Collected data:

(** X23.  Entry and parking compose.  After a successful createEntry whose
    row id is new to the vehicles table, in a valets table without empty
    ids, MarkVehicleParked on the admitted vehicle succeeds: the vehicle is
    returned and stored as PARKED, the valet that createEntry assigned is
    FREE again, and the zones are not touched. *)
Theorem X23_entry_then_markParked (env : Env) (dto : CreateVehicleEntryDTO)
  (db db1 : Database) (res : VehicleEntryResponse) (later : Date) :
  execute env dto db = (Ok res, db1) ->
  VehicleRepository.findById (env_rowId env) (vehicles db) = None ->
  (forall v, In v (valets db) -> falsy (valet_id v) = false) ->
  exists parked db2,
    MarkVehicleParkedUseCase.execute later (v_id (res_vehicle res)) db1
    = (Ok parked, db2) /\
    state parked = PARKED /\ parkedAt parked = Some later /\
    token parked = res_token res /\
    option_map state
      (VehicleRepository.findById (v_id (res_vehicle res)) (vehicles db2))
    = Some PARKED /\
    option_map status
      (ValetRepository.findById (fst (res_assignedValet res)) (valets db2))
    = Some FREE /\
    parking_zones db2 = parking_zones db1.
Proof.
  intros Hrun Hfresh Hids.
  apply execute_ok_inv in Hrun
    as (_ & _ & zone' & valet & valets' & _ & Hvalet & _ & -> & ->).
  destruct (execute_inv _ _ _ _ Hvalet)
    as [(sel & Hsel & [Hin Hcan] & ->) | (e & He & _)]; [| discriminate He].
  injection Hsel as ->.
  cbn [res_vehicle res_token res_assignedValet fst].
  set (row := VehicleRepository.newRow (env_now env) (env_rowId env)
                (entryVehicle env dto zone' (assigned (env_now env) sel))).
  change (v_id row) with (env_rowId env).
  change (valet_id (assigned (env_now env) sel)) with (valet_id sel).
  destruct (findById_present sel (valets db) Hin) as (row0 & Hf & Hin0 & Hid0).
  rewrite markParked_eq. cbn [vehicles valets parking_zones].
  rewrite (vehicle_findById_app _ _ row Hfresh eq_refl).
  change (parkingValetId row) with (Some (valet_id sel)). cbv beta iota.
  rewrite (Hids sel Hin).
  rewrite findById_map by apply writeRow_id. rewrite Hf.
  cbn [option_map]. change (state row) with PARKING.
  cbn [VehicleState_eqb]. cbv zeta.
  assert (Hbusy : status (ValetRepository.writeRow (env_now env)
                            (assigned (env_now env) sel) row0) = BUSY).
  { unfold ValetRepository.writeRow. cbn [valet_id assigned].
    rewrite Hid0, String.eqb_refl. reflexivity. }
  rewrite Hbusy. cbn [ValetStatus_eqb].
  eexists. eexists. split; [reflexivity |].
  cbn [vehicles valets parking_zones].
  split; [reflexivity | split; [reflexivity | split; [reflexivity |]]].
  split; [| split; [| reflexivity]].
  - rewrite vehicle_findById_map by (intros x; apply writeState_id).
    rewrite (vehicle_findById_app _ _ row Hfresh eq_refl). simpl.
    unfold VehicleRepository.writeState.
    change (v_id row) with (env_rowId env). rewrite String.eqb_refl.
    reflexivity.
  - rewrite !findById_map by apply writeRow_id. rewrite Hf. simpl.
    unfold ValetRepository.writeRow at 1.
    cbn [valet_id ValetEntity.set_updatedAt ValetEntity.set_status].
    rewrite !writeRow_id. rewrite String.eqb_refl. reflexivity.
Qed.

Lemma X23_entry_then_markParked_witness :
  exists parked db2,
    MarkVehicleParkedUseCase.execute 1700000300000 "veh-1"
      (snd (execute Sample.firstEnv Sample.firstEntry Sample.emptyLot))
    = (Ok parked, db2) /\
    state parked = PARKED /\
    option_map status (ValetRepository.findById "valet-1" (valets db2))
    = Some FREE.
Proof.
  destruct (X23_entry_then_markParked Sample.firstEnv Sample.firstEntry
              Sample.emptyLot _ _ 1700000300000 eq_refl eq_refl)
    as (parked & db2 & Hrun & Hst & _ & _ & _ & Hfree & _).
  - intros v [<- | [<- | []]]; reflexivity.
  - exists parked, db2. split; [exact Hrun | split; [exact Hst | exact Hfree]].
Defined.

End MarkParkedProperties.

(* ------------------------------------------------------------------ *)
(** * The digits of a token *)

Section TokenProperties.
Import JS CreateVehicleEntryUseCase.

Lemma append_assoc (a b c : string) :
  ((a ++ b) ++ c)%string = (a ++ (b ++ c))%string.
Proof. induction a as [| x a IH]; simpl; [reflexivity | rewrite IH; reflexivity]. Qed.

Lemma append_inv_head (a x y : string) :
  (a ++ x)%string = (a ++ y)%string -> x = y.
Proof.
  induction a as [| c a IH]; simpl; intros H; [exact H |].
  injection H as H. exact (IH H).
Qed.

Lemma append_inj_length (a : string) :
  forall a' b b', String.length a = String.length a' ->
    (a ++ b)%string = (a' ++ b')%string -> a = a' /\ b = b'.
Proof.
  induction a as [| c a IH]; intros [| c' a'] b b' Hlen H; simpl in *;
    try discriminate Hlen.
  - auto.
  - injection H as -> H. injection Hlen as Hlen.
    destruct (IH a' b b' Hlen H) as [-> ->]. auto.
Qed.

Lemma sliceTo_append (x y : string) :
  sliceTo (String.length x) (x ++ y) = x.
Proof. induction x as [| c x IH]; simpl; [destruct y |]; congruence. Qed.

Lemma sliceFrom_all (s : string) : sliceFrom (String.length s) s = EmptyString.
Proof. induction s as [| c s IH]; simpl; [reflexivity | exact IH]. Qed.

Lemma sliceFrom_append (j : nat) :
  forall s t, (j <= String.length s)%nat ->
    sliceFrom j (s ++ t) = (sliceFrom j s ++ t)%string.
Proof.
  induction j as [| j IH]; intros [| c s] t H; simpl in *;
    try reflexivity; try lia.
  apply IH. lia.
Qed.

Lemma sliceLast_snoc (k : nat) (s : string) (c : ascii) :
  sliceLast (S k) (s ++ String c EmptyString)
  = (sliceLast k s ++ String c EmptyString)%string.
Proof.
  unfold sliceLast. rewrite length_append. simpl String.length.
  replace (String.length s + 1 - S k)%nat with (String.length s - k)%nat by lia.
  apply sliceFrom_append. lia.
Qed.

Lemma digitsFuel_S (fuel : nat) (n : Z) (acc : string) :
  digitsFuel (S fuel) n acc
  = if n <? 10 then String (digitChar (n mod 10)) acc
    else digitsFuel fuel (n / 10) (String (digitChar (n mod 10)) acc).
Proof. reflexivity. Qed.

Lemma digitsFuel_acc (fuel : nat) :
  forall n acc,
    digitsFuel fuel n acc = (digitsFuel fuel n EmptyString ++ acc)%string.
Proof.
  induction fuel as [| fuel IH]; intros n acc; [reflexivity |].
  rewrite !digitsFuel_S. destruct (n <? 10); [reflexivity |].
  rewrite (IH (n / 10) (String (digitChar (n mod 10)) acc)).
  rewrite (IH (n / 10) (String (digitChar (n mod 10)) EmptyString)).
  rewrite append_assoc. reflexivity.
Qed.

» PROBLEM TO WORK ON
For the lines above, output exactly those from the line containing "Lemma append_inj_length (a" through the line containing "sliceTo (String.length x) (x ++ y) = x.", and skip the others.

» SOLUTION
Lemma append_inj_length (a : string) :
  forall a' b b', String.length a = String.length a' ->
    (a ++ b)%string = (a' ++ b')%string -> a = a' /\ b = b'.
Proof.
  induction a as [| c a IH]; intros [| c' a'] b b' Hlen H; simpl in *;
    try discriminate Hlen.
  - auto.
  - injection H as -> H. injection Hlen as Hlen.
    destruct (IH a' b b' Hlen H) as [-> ->]. auto.
Qed.

Lemma sliceTo_append (x y : string) :
  sliceTo (String.length x) (x ++ y) = x.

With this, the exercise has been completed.